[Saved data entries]
━━━━━━

(** Against C10 as stated: a result file that exists and may neither be
    read nor written is not replaced.  The measurement runs, watcher and
    operation and all; then [open(result_file, 'w')] raises
    PermissionError and the file is as it was. *)
Lemma unreadable_result_file_that_is_not_writable_stays :
  let old := File false false Sample.old_text in
  let w := Sample.with_file "result.json" old [] in
  let out := measure_operation (H := Codec.json) Sample.failing_api
               Sample.slow "result.json" None VNone false w in
  fs w !! "result.json" = Some old
  /\ readable old = false
  /\ trace (snd out) = [ThreadStarted; ThreadJoined]
  /\ api_calls (snd out) = 3%nat
  /\ now (snd out) = 7000104
  /\ fst out = Raise (PermissionError "result.json")
  /\ fs (snd out) !! "result.json" = Some old.
Proof.
  cbv zeta. repeat split; vm_compute; reflexivity.
Qed.

(** ** The general statements at concrete inputs *)

Lemma measure_operation_cached_idempotent_witness :
  let f := File true true Sample.old_text in
  let w := Sample.with_file Sample.mgr_file f Sample.mgr_cluster in
  let first := measure_operation (H := Codec.json) Sample.failing_api
                 Sample.opaque Sample.mgr_file (Some 1) VNone false w in
  fs w !! Sample.mgr_file = Some f
  /\ readable f = true
  /\ fst first = Ok Sample.old_record
  /\ snd first = w
  /\ measure_operation (H := Codec.json) Sample.quiet Sample.quick
       Sample.mgr_file None VNone true (snd first) = first.
Proof.
  cbv zeta.
  assert (Hf : fs (Sample.with_file Sample.mgr_file
                     (File true true Sample.old_text) Sample.mgr_cluster)
               !! Sample.mgr_file
               = Some (File true true Sample.old_text))
    by (vm_compute; reflexivity).
  destruct (measure_operation_cached_idempotent (H := Codec.json)
              Sample.failing_api Sample.opaque Sample.mgr_file (Some 1)
              VNone false _ _ Hf eq_refl)
    as (Hfst & Hsnd & _ & _ & _ & Hagain).
  split; [exact Hf | ]. split; [reflexivity | ].
  split; [rewrite Hfst; vm_compute; reflexivity | ].
  split; [exact Hsnd | apply Hagain].
Defined.
Lemma delta_stands st m0 m o : delta st m0 m -> stands st m0 m o.
Proof.
  clear conflict.
  intros [Dn Do Dr Dp _ _ _ _ _].
  destruct (decide (o ∈ new_ids st)) as [Hn|Hn].
  - destruct (Dn _ Hn) as [? [v ?]].
    destruct (old_values st !! o) eqn:E; [apply Do in E; naive_solver|].
    destruct (removed st !! o) eqn:E'; [apply Dr in E'; naive_solver|].
    by eapply stands_new.
  - destruct (old_values st !! o) eqn:E.
    + destruct (Do _ _ E) as [? [w ?]].
      destruct (removed st !! o) eqn:E'; [apply Dr in E'; naive_solver|].
      by eapply stands_upd.
    + destruct (removed st !! o) eqn:E'.
      * destruct (Dr _ _ E'). by eapply stands_del.
      * apply stands_nop; auto.
Qed.

Lemma stands_delta_objects st m0 m :
  (forall o, stands st m0 m o) ->
  (forall o, o ∈ new_ids st -> look m0 o = None /\ is_Some (look m o)) /\
  (forall o v, old_values st !! o = Some v -> look m0 o = Some v /\ is_Some (look m o)) /\
  (forall o v, removed st !! o = Some v -> look m0 o = Some v /\ look m o = None) /\
  (forall o, o ∉ new_ids st -> old_values st !! o = None -> removed st !! o = None ->
     look m0 o = look m o).
Proof. clear conflict. intros H. split_and!; intros o; destruct (H o); naive_solver. Qed.

(** Side conditions of [stands] after the lookups of a merge are rewritten. *)
Local Ltac side := first
  [ eassumption | congruence | tauto
  | match goal with H : ?a = ?b |- ?b = Some _ => rewrite <- H; eassumption end ].

Lemma merge_stands st p m0 m1 m2 o :
  (o ∈ new_ids st -> look m0 o = None) ->
  stands p m0 m1 o -> stands st m1 m2 o -> stands (merge_states st p) m0 m2 o.
Proof.
  clear conflict.
  intros F Hp Hs. destruct (merge_states_spec st p) as (Qn & Qo & Qr & _). cbv zeta in *.
  set (q := merge_states st p) in *. clearbody q.
  specialize (Qn o). specialize (Qo o). specialize (Qr o).
  destruct Hp as [v P1 P2 P3 P4 P5|v w P1 P2 P3 P4 P5|v P1 P2 P3 P4 P5|P1 P2 P3 P4];
  destruct Hs as [x S1 S2 S3 S4 S5|x y S1 S2 S3 S4 S5|x S1 S2 S3 S4 S5|S1 S2 S3 S4];
    try (exfalso; first [congruence | specialize (F S1); congruence]);
    rewrite ?S3 in Qn; rewrite ?P2, ?S2, ?S3 in Qo; rewrite ?P2, ?P3, ?S2, ?S3 in Qr;
    assert (NS : ~ is_Some (@None V)) by (intros [? ?]; done);
    try (assert (SS : is_Some (Some x)) by eauto);
    try (assert (NN : Some x <> None) by done).
  all: repeat case_decide; try solve [exfalso; tauto]; cbn in Qo, Qr.
  all: first
    [ solve [eapply stands_nop; side] | solve [eapply stands_new; side]
    | solve [eapply stands_upd; side] | solve [eapply stands_del; side] ].
Qed.
Lemma pair_up_inj : forall n l1 l2, (length l1 <= n)%nat -> length l1 = length l2 ->
  pair_up hash_pair l1 = pair_up hash_pair l2 -> l1 = l2 \/ pair_collision.
Proof.
  induction n as [|n IH]; intros [|a [|b l1]] [|c [|d l2]] Hn Hlen Heq;
    cbn in Hn, Hlen; try lia; try (by left); try (left; exact Heq).
  cbn in Heq. injection Heq as Hh Ht.
  destruct (decide ((a, b) = (c, d))) as [E|E]; [|right; exists a, b, c, d; done].
  destruct (IH l1 l2) as [->|]; [lia|lia|done| |by right].
  left. by simplify_eq.
Qed.

Lemma merkle_ref_inj : forall f l1 l2 d, length l1 = length l2 ->
  merkle_ref hash_pair f l1 = Some d -> merkle_ref hash_pair f l2 = Some d ->
  l1 = l2 \/ pair_collision.
Proof.
  induction f as [|f IH]; intros l1 l2 d Hlen H1 H2.
  - destruct l1 as [|a [|b l1]], l2 as [|c [|e l2]]; cbn in *; simplify_eq; by left.
  - destruct l1 as [|a [|b l1]], l2 as [|c [|e l2]]; cbn [length] in Hlen; try lia.
    + cbn in *. simplify_eq.
    + cbn in *. simplify_eq. by left.
    + rewrite merkle_ref_step in H1, H2 by (cbn; lia).
      assert (Hpl : length (pair_up hash_pair (a :: b :: l1))
                    = length (pair_up hash_pair (c :: e :: l2)))
        by (rewrite !pair_up_length; cbn [length]; f_equal; lia).
      destruct (IH _ _ d Hpl H1 H2)
        as [E|]; [|by right].
      eapply pair_up_inj; [reflexivity|cbn [length]; lia|done].
Qed.

End MerkleProofs.
(* ===== verification/GovState.v ===== *)
(** * Accounts and the state of governance

    [account_object.hpp] with the locks of [protocol/account.hpp], the candidates of
    [witness_object.hpp] and [committee_member_object.hpp], [chain_parameters.hpp] and
    [worker_object.hpp]. *)

From S2P Require Import Prelude SafeInt Asset Authority.

(** ** Accounts *)

(** The special authorities an account may have instead of fixed members. *)
Inductive special_authority :=
| no_special_authority
| top_holders_special_authority (top_asset : Z) (num_top_holders : Z).

(** A vote id has a type (committee 0, witness 1) and an instance.  Two vote ids compare
    by their instances alone, so a flat set of them maps instances to types. *)
Abbreviation committee := 0.
Abbreviation witness := 1.
Abbreviation vote_noone := 2.

Record account_object := mk_account {
  account_name : string;
  registrar : Z;
  membership_expiration_date : Z;
  owner_auth : authority;
  active_auth : authority;
  memo_key : Z;
  votes : gmap Z Z;
  locked_total : gmap Z Z;
  committee_freeze : option asset;
  witness_freeze : option asset;
  vote_for_committee : option asset;
  vote_for_witness : option asset;
  nft_locked : list Z;
  witness_status : option (Z * bool);
  committee_status : option (Z * bool);
  cashback_gas : option Z;
  cashback_vb : option Z;
  cashback_vote : option Z;
  owner_special_authority : option special_authority;
  active_special_authority : option special_authority;
  top_n_control_flags : option Z }.

Definition set_membership_expiration_date (x : Z) (a : account_object) : account_object :=
  mk_account (account_name a) (registrar a) x (owner_auth a) (active_auth a) (memo_key a)
    (votes a) (locked_total a) (committee_freeze a) (witness_freeze a) (vote_for_committee a)
    (vote_for_witness a) (nft_locked a) (witness_status a) (committee_status a) (cashback_gas a)
    (cashback_vb a) (cashback_vote a) (owner_special_authority a) (active_special_authority a)
    (top_n_control_flags a).
Definition set_owner_auth (x : authority) (a : account_object) : account_object :=
  mk_account (account_name a) (registrar a) (membership_expiration_date a) x (active_auth a)
    (memo_key a) (votes a) (locked_total a) (committee_freeze a) (witness_freeze a)
    (vote_for_committee a) (vote_for_witness a) (nft_locked a) (witness_status a)
    (committee_status a) (cashback_gas a) (cashback_vb a) (cashback_vote a)
    (owner_special_authority a) (active_special_authority a) (top_n_control_flags a).
Definition set_active_auth (x : authority) (a : account_object) : account_object :=
  mk_account (account_name a) (registrar a) (membership_expiration_date a) (owner_auth a) x
    (memo_key a) (votes a) (locked_total a) (committee_freeze a) (witness_freeze a)
    (vote_for_committee a) (vote_for_witness a) (nft_locked a) (witness_status a)
    (committee_status a) (cashback_gas a) (cashback_vb a) (cashback_vote a)
    (owner_special_authority a) (active_special_authority a) (top_n_control_flags a).
Definition set_memo_key (x : Z) (a : account_object) : account_object :=
  mk_account (account_name a) (registrar a) (membership_expiration_date a) (owner_auth a)
    (active_auth a) x (votes a) (locked_total a) (committee_freeze a) (witness_freeze a)
    (vote_for_committee a) (vote_for_witness a) (nft_locked a) (witness_status a)
    (committee_status a) (cashback_gas a) (cashback_vb a) (cashback_vote a)
    (owner_special_authority a) (active_special_authority a) (top_n_control_flags a).
Definition set_votes (x : gmap Z Z) (a : account_object) : account_object :=
  mk_account (account_name a) (registrar a) (membership_expiration_date a) (owner_auth a)
    (active_auth a) (memo_key a) x (locked_total a) (committee_freeze a) (witness_freeze a)
    (vote_for_committee a) (vote_for_witness a) (nft_locked a) (witness_status a)
    (committee_status a) (cashback_gas a) (cashback_vb a) (cashback_vote a)
    (owner_special_authority a) (active_special_authority a) (top_n_control_flags a).
Definition set_locked_total (x : gmap Z Z) (a : account_object) : account_object :=
  mk_account (account_name a) (registrar a) (membership_expiration_date a) (owner_auth a)
    (active_auth a) (memo_key a) (votes a) x (committee_freeze a) (witness_freeze a)
    (vote_for_committee a) (vote_for_witness a) (nft_locked a) (witness_status a)
    (committee_status a) (cashback_gas a) (cashback_vb a) (cashback_vote a)
    (owner_special_authority a) (active_special_authority a) (top_n_control_flags a).
Definition set_committee_freeze (x : option asset) (a : account_object) : account_object :=
  mk_account (account_name a) (registrar a) (membership_expiration_date a) (owner_auth a)
    (active_auth a) (memo_key a) (votes a) (locked_total a) x (witness_freeze a)
    (vote_for_committee a) (vote_for_witness a) (nft_locked a) (witness_status a)
    (committee_status a) (cashback_gas a) (cashback_vb a) (cashback_vote a)
    (owner_special_authority a) (active_special_authority a) (top_n_control_flags a).
Definition set_witness_freeze (x : option asset) (a : account_object) : account_object :=
  mk_account (account_name a) (registrar a) (membership_expiration_date a) (owner_auth a)
    (active_auth a) (memo_key a) (votes a) (locked_total a) (committee_freeze a) x
    (vote_for_committee a) (vote_for_witness a) (nft_locked a) (witness_status a)
    (committee_status a) (cashback_gas a) (cashback_vb a) (cashback_vote a)
    (owner_special_authority a) (active_special_authority a) (top_n_control_flags a).
Definition set_vote_for_committee (x : option asset) (a : account_object) : account_object :=
  mk_account (account_name a) (registrar a) (membership_expiration_date a) (owner_auth a)
    (active_auth a) (memo_key a) (votes a) (locked_total a) (committee_freeze a)
    (witness_freeze a) x (vote_for_witness a) (nft_locked a) (witness_status a)
    (committee_status a) (cashback_gas a) (cashback_vb a) (cashback_vote a)
    (owner_special_authority a) (active_special_authority a) (top_n_control_flags a).
Definition set_vote_for_witness (x : option asset) (a : account_object) : account_object :=
  mk_account (account_name a) (registrar a) (membership_expiration_date a) (owner_auth a)
    (active_auth a) (memo_key a) (votes a) (locked_total a) (committee_freeze a)
    (witness_freeze a) (vote_for_committee a) x (nft_locked a) (witness_status a)
    (committee_status a) (cashback_gas a) (cashback_vb a) (cashback_vote a)
    (owner_special_authority a) (active_special_authority a) (top_n_control_flags a).
Definition set_nft_locked (x : list Z) (a : account_object) : account_object :=
  mk_account (account_name a) (registrar a) (membership_expiration_date a) (owner_auth a)
    (active_auth a) (memo_key a) (votes a) (locked_total a) (committee_freeze a)
    (witness_freeze a) (vote_for_committee a) (vote_for_witness a) x (witness_status a)
    (committee_status a) (cashback_gas a) (cashback_vb a) (cashback_vote a)
    (owner_special_authority a) (active_special_authority a) (top_n_control_flags a).
Definition set_witness_status (x : option (Z * bool)) (a : account_object) : account_object :=
  mk_account (account_name a) (registrar a) (membership_expiration_date a) (owner_auth a)
    (active_auth a) (memo_key a) (votes a) (locked_total a) (committee_freeze a)
    (witness_freeze a) (vote_for_committee a) (vote_for_witness a) (nft_locked a) x
    (committee_status a) (cashback_gas a) (cashback_vb a) (cashback_vote a)
    (owner_special_authority a) (active_special_authority a) (top_n_control_flags a).
Definition set_committee_status (x : option (Z * bool)) (a : account_object) : account_object :=
  mk_account (account_name a) (registrar a) (membership_expiration_date a) (owner_auth a)
    (active_auth a) (memo_key a) (votes a) (locked_total a) (committee_freeze a)
    (witness_freeze a) (vote_for_committee a) (vote_for_witness a) (nft_locked a)
    (witness_status a) x (cashback_gas a) (cashback_vb a) (cashback_vote a)
    (owner_special_authority a) (active_special_authority a) (top_n_control_flags a).
Definition set_cashback_gas (x : option Z) (a : account_object) : account_object :=
  mk_account (account_name a) (registrar a) (membership_expiration_date a) (owner_auth a)
    (active_auth a) (memo_key a) (votes a) (locked_total a) (committee_freeze a)
    (witness_freeze a) (vote_for_committee a) (vote_for_witness a) (nft_locked a)
    (witness_status a) (committee_status a) x (cashback_vb a) (cashback_vote a)
    (owner_special_authority a) (active_special_authority a) (top_n_control_flags a).
Definition set_cashback_vb (x : option Z) (a : account_object) : account_object :=
  mk_account (account_name a) (registrar a) (membership_expiration_date a) (owner_auth a)
    (active_auth a) (memo_key a) (votes a) (locked_total a) (committee_freeze a)
    (witness_freeze a) (vote_for_committee a) (vote_for_witness a) (nft_locked a)
    (witness_status a) (committee_status a) (cashback_gas a) x (cashback_vote a)
    (owner_special_authority a) (active_special_authority a) (top_n_control_flags a).
Definition set_cashback_vote (x : option Z) (a : account_object) : account_object :=
  mk_account (account_name a) (registrar a) (membership_expiration_date a) (owner_auth a)
    (active_auth a) (memo_key a) (votes a) (locked_total a) (committee_freeze a)
    (witness_freeze a) (vote_for_committee a) (vote_for_witness a) (nft_locked a)
    (witness_status a) (committee_status a) (cashback_gas a) (cashback_vb a) x
    (owner_special_authority a) (active_special_authority a) (top_n_control_flags a).
Definition set_owner_special_authority (x : option special_authority) (a : account_object) : account_object :=
  mk_account (account_name a) (registrar a) (membership_expiration_date a) (owner_auth a)
    (active_auth a) (memo_key a) (votes a) (locked_total a) (committee_freeze a)
    (witness_freeze a) (vote_for_committee a) (vote_for_witness a) (nft_locked a)
    (witness_status a) (committee_status a) (cashback_gas a) (cashback_vb a) (cashback_vote a) x
    (active_special_authority a) (top_n_control_flags a).
Definition set_active_special_authority (x : option special_authority) (a : account_object) : account_object :=
  mk_account (account_name a) (registrar a) (membership_expiration_date a) (owner_auth a)
    (active_auth a) (memo_key a) (votes a) (locked_total a) (committee_freeze a)
    (witness_freeze a) (vote_for_committee a) (vote_for_witness a) (nft_locked a)
    (witness_status a) (committee_status a) (cashback_gas a) (cashback_vb a) (cashback_vote a)
    (owner_special_authority a) x (top_n_control_flags a).
Definition set_top_n_control_flags (x : option Z) (a : account_object) : account_object :=
  mk_account (account_name a) (registrar a) (membership_expiration_date a) (owner_auth a)
    (active_auth a) (memo_key a) (votes a) (locked_total a) (committee_freeze a)
    (witness_freeze a) (vote_for_committee a) (vote_for_witness a) (nft_locked a)
    (witness_status a) (committee_status a) (cashback_gas a) (cashback_vb a) (cashback_vote a)
    (owner_special_authority a) (active_special_authority a) x.

(** A registered account without votes and locked items. *)
Definition basic_account (locked : gmap Z Z) (cashback : option Z) : account_object :=
  mk_account "" 0 0 null_authority null_authority 0 ∅ locked None None None None [] None None cashback
    None None None None None.

(** ** Candidates, parameters and workers *)

(** [witness_object] and [committee_member_object]: the fields elections use.  The fields
    of a witness that block production uses are in [Schedule]; only witnesses have a
    signing key. *)
Record candidate := mk_candidate {
  cand_account : Z;
  cand_vote_id : Z;
  total_votes : Z;
  cand_url : string;
  work_status : bool;
  cand_next_maintenance : Z;
  supporters : gmap Z asset;
  signing_key : option Z }.

(** The [chain_parameters] that accounts, elections and maintenance read, with the basic
    fee of account creation from the fee schedule. *)
Record chain_parameters := mk_parameters {
  block_interval_ : Z;
  maintenance_interval : Z;
  maintenance_skip_slots_ : Z;
  committee_proposal_review_period : Z;
  maximum_proposal_lifetime : Z;
  witness_number_of_election : Z;
  committee_number_of_election : Z;
  maximum_authority_membership : Z;
  cashback_vb_period_seconds : Z;
  cashback_vote_period_seconds : Z;
  witness_pay_per_block_ : Z;
  witness_pay_vesting_seconds_ : Z;
  worker_budget_per_day : Z;
  accounts_per_fee_scale : Z;
  account_fee_scale_bitshifts : Z;
  maximum_nh_asset_order_expiration : Z;
  witness_candidate_freeze : Z;
  committee_candidate_freeze : Z;
  candidate_award_budget : Z;
  committee_percent_of_candidate_award : Z;
  unsuccessful_candidates_percent : Z;
  account_create_basic_fee : Z }.
(* ===== verification/State.v ===== *)
(** * The chain state the evaluators work on

    The objects of [account_object.hpp], [asset_object.hpp], [market_object.hpp]
    and [vesting_balance_object.hpp], and the indexes of the database that hold
    them.  An index is a finite map from the instance number of the object id;
    the balance index is keyed by its unique key (owner, asset).  The one-to-one
    objects an asset or account refers to by id (dynamic data, bitasset data,
    statistics) are keyed by the id of their owner.  [total] is the amount of an
    asset that exists anywhere in the state. *)

From S2P Require Import Prelude SafeInt Asset Vesting.
From S2P Require Export GovState NhState.

(** ** Objects *)

(** Asset flags ([asset_issuer_permission_flags]). *)
Abbreviation charge_market_fee := 1.
Abbreviation white_list := 2.
Abbreviation override_authority := 4.
Abbreviation transfer_restricted := 8.
Abbreviation disable_force_settle := 16.
Abbreviation global_settle := 32.

Abbreviation disable_issuer := 64.
Abbreviation witness_fed_asset := 128.
Abbreviation committee_fed_asset := 256.

Record asset_options := mk_asset_options {
  opt_max_supply : Z;
  opt_market_fee_percent : Z;
  opt_max_market_fee : Z;
  opt_issuer_permissions : Z;
  opt_flags : Z;
  opt_core_exchange_rate : option price;
  description : string }.

Record asset_object := mk_asset_object {
  symbol : string;
  precision : Z;
  issuer : Z;
  common_options : asset_options;
  is_market_issued : bool }.

Definition max_supply (a : asset_object) : Z := opt_max_supply (common_options a).
Definition market_fee_percent (a : asset_object) : Z := opt_market_fee_percent (common_options a).
Definition max_market_fee (a : asset_object) : Z := opt_max_market_fee (common_options a).
Definition issuer_permissions (a : asset_object) : Z := opt_issuer_permissions (common_options a).
Definition flags (a : asset_object) : Z := opt_flags (common_options a).
Definition core_exchange_rate (a : asset_object) : option price :=
  opt_core_exchange_rate (common_options a).

Definition has_flag (fl bit : Z) : bool := negb (Z.land fl bit =? 0).
Definition can_force_settle (a : asset_object) : bool :=
  negb (has_flag (flags a) disable_force_settle).
Definition can_global_settle (a : asset_object) : bool :=
  has_flag (issuer_permissions a) global_settle.
Definition charges_market_fees (a : asset_object) : bool := has_flag (flags a) charge_market_fee.
Definition is_transfer_restricted (a : asset_object) : bool :=
  has_flag (flags a) transfer_restricted.
Definition is_white_list (a : asset_object) : bool := has_flag (flags a) white_list.
Definition can_override (a : asset_object) : bool := has_flag (flags a) override_authority.

Record asset_dynamic_data := mk_dyn { current_supply : Z; accumulated_fees : Z }.

Record bitasset_options := mk_bitasset_options {
  feed_lifetime_sec : Z;
  minimum_feeds : Z;
  force_settlement_delay_sec : Z;
  force_settlement_offset_percent : Z;
  maximum_force_settlement_volume : Z;
  short_backing_asset : Z }.

(** [feeds] maps a publisher to the publication time and the feed. *)
Record asset_bitasset_data := mk_bitasset {
  options : bitasset_options;
  feeds : list (Z * (Z * price_feed));
  current_feed : price_feed;
  current_feed_publication_time : Z;
  force_settled_volume : Z;
  settlement_price : price;
  settlement_fund : Z }.

Definition has_settlement (b : asset_bitasset_data) : bool :=
  negb (price_is_null (settlement_price b)).

Record limit_order_object := mk_limit {
  lo_expiration : Z;
  lo_seller : Z;
  for_sale : Z;
  sell_price : price;
  deferred_fee : option Z }.

Definition amount_for_sale (o : limit_order_object) : asset :=
  mk_asset (for_sale o) (asset_id (base (sell_price o))).
Definition amount_to_receive (o : limit_order_object) : result asset :=
  asset_mul_price (amount_for_sale o) (sell_price o).
(* ===== verification/Ledger.v ===== *)
(** * Balances and transfers

    [db_balance.cpp] (balances, lazily vesting deposits), [is_authorized_asset]
    and the transfer evaluators ([transfer_evaluator.cpp]). *)

From S2P Require Import Prelude SafeInt Asset Vesting State.

(** ** Balances *)

Definition get_balance (owner aid : Z) (d : database) : asset :=
  match account_balances d !! (owner, aid) with
  | None => mk_asset 0 aid
  | Some b => mk_asset b aid
  end.

Definition locked_of (a : account_object) (aid : Z) : Z := default 0 (locked_total a !! aid).

Definition assert_balance (acc : Z) (target : asset) (d : database) : result unit :=
  let* a := get_account acc d in
  let b := amount (get_balance acc (asset_id target) d) in
  fc_assert ((locked_of a (asset_id target) >=? 0) && (locked_of a (asset_id target) <=? b)).

Definition adjust_balance (account : Z) (delta : asset) (allow_gas_negative : bool)
    (d : database) : result database :=
  if amount delta =? 0 then Ok d
  else
    match account_balances d !! (account, asset_id delta) with
    | None =>
        check amount delta >? 0;
        Ok (set_account_balances
              (<[(account, asset_id delta) := amount delta]> (account_balances d)) d)
    | Some b =>
        let bal := mk_asset b (asset_id delta) in
        let* _ :=
          if (amount delta <? 0)
             && negb (allow_gas_negative && (asset_id delta =? GRAPHENE_ASSET_GAS)) then
            let* neg := asset_neg delta in
            let* enough := asset_geb bal neg in
            check enough;
            let* a := get_account account d in
            let locked := locked_of a (asset_id delta) in
            check locked >=? 0;
            let* rest := asset_add bal delta in
            let* free := asset_geb rest (mk_asset locked (asset_id delta)) in
            fc_assert free
          else Ok tt in
        let* b := Share.add b (amount delta) in
        Ok (set_account_balances (<[(account, asset_id delta) := b]> (account_balances d)) d)
    end.
(** Parts of the state most steps leave alone. *)
Record same_books (d d' : database) : Prop := {
  sb_assets : assets d' = assets d;
  sb_bitassets : bitassets d' = bitassets d;
  sb_limits : limit_orders d' = limit_orders d;
  sb_next_limit : next_limit_order d' = next_limit_order d;
  sb_next_call : next_call_order d' = next_call_order d;
  sb_bids : collateral_bids d' = collateral_bids d;
  sb_next_bid : next_bid d' = next_bid d;
  sb_calls : forall id c', call_orders d' !! id = Some c' ->
    exists c, call_orders d !! id = Some c /\ co_call_price c' = co_call_price c
      /\ (0 <= debt c -> 0 <= debt c');
  sb_frame : frame d d' }.

(** A step that sets other fields than those of a [frame] keeps it. *)
Ltac frame_tac :=
  match goal with
  | |- frame _ _ => first [assumption | split; eauto; done | match goal with
      H : frame _ _ |- _ => destruct H; split; eauto; done end]
  end.
#[export] Hint Extern 0 (frame _ _) => frame_tac : core.

Lemma same_books_refl d : same_books d d.
Proof. split; eauto. Qed.

Lemma same_books_trans d1 d2 d3 : same_books d1 d2 -> same_books d2 d3 -> same_books d1 d3.
Proof.
  intros [] []. split; try congruence; [|by transitivity d2]. intros id c' H.
  destruct (sb_calls1 _ _ H) as (c & Hc & Hp & Hd). destruct (sb_calls0 _ _ Hc) as (c0 & Hc0 & Hp0 & Hd0).
  exists c0. split; [done|]. split; [congruence|auto].
Qed.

━━━━━━

• _Try it_
Your task is to retype the entries verbatim, starting with the line that holds "opt_max_supply : Z;" and stopping after the line that holds "Definition can_global_settle (a".

• _Response to this task_
  opt_max_supply : Z;
  opt_market_fee_percent : Z;
  opt_max_market_fee : Z;
  opt_issuer_permissions : Z;
  opt_flags : Z;
  opt_core_exchange_rate : option price;
  description : string }.

Record asset_object := mk_asset_object {
  symbol : string;
  precision : Z;
  issuer : Z;
  common_options : asset_options;
  is_market_issued : bool }.

Definition max_supply (a : asset_object) : Z := opt_max_supply (common_options a).
Definition market_fee_percent (a : asset_object) : Z := opt_market_fee_percent (common_options a).
Definition max_market_fee (a : asset_object) : Z := opt_max_market_fee (common_options a).
Definition issuer_permissions (a : asset_object) : Z := opt_issuer_permissions (common_options a).
Definition flags (a : asset_object) : Z := opt_flags (common_options a).
Definition core_exchange_rate (a : asset_object) : option price :=
  opt_core_exchange_rate (common_options a).

Definition has_flag (fl bit : Z) : bool := negb (Z.land fl bit =? 0).
Definition can_force_settle (a : asset_object) : bool :=
  negb (has_flag (flags a) disable_force_settle).
Definition can_global_settle (a : asset_object) : bool :=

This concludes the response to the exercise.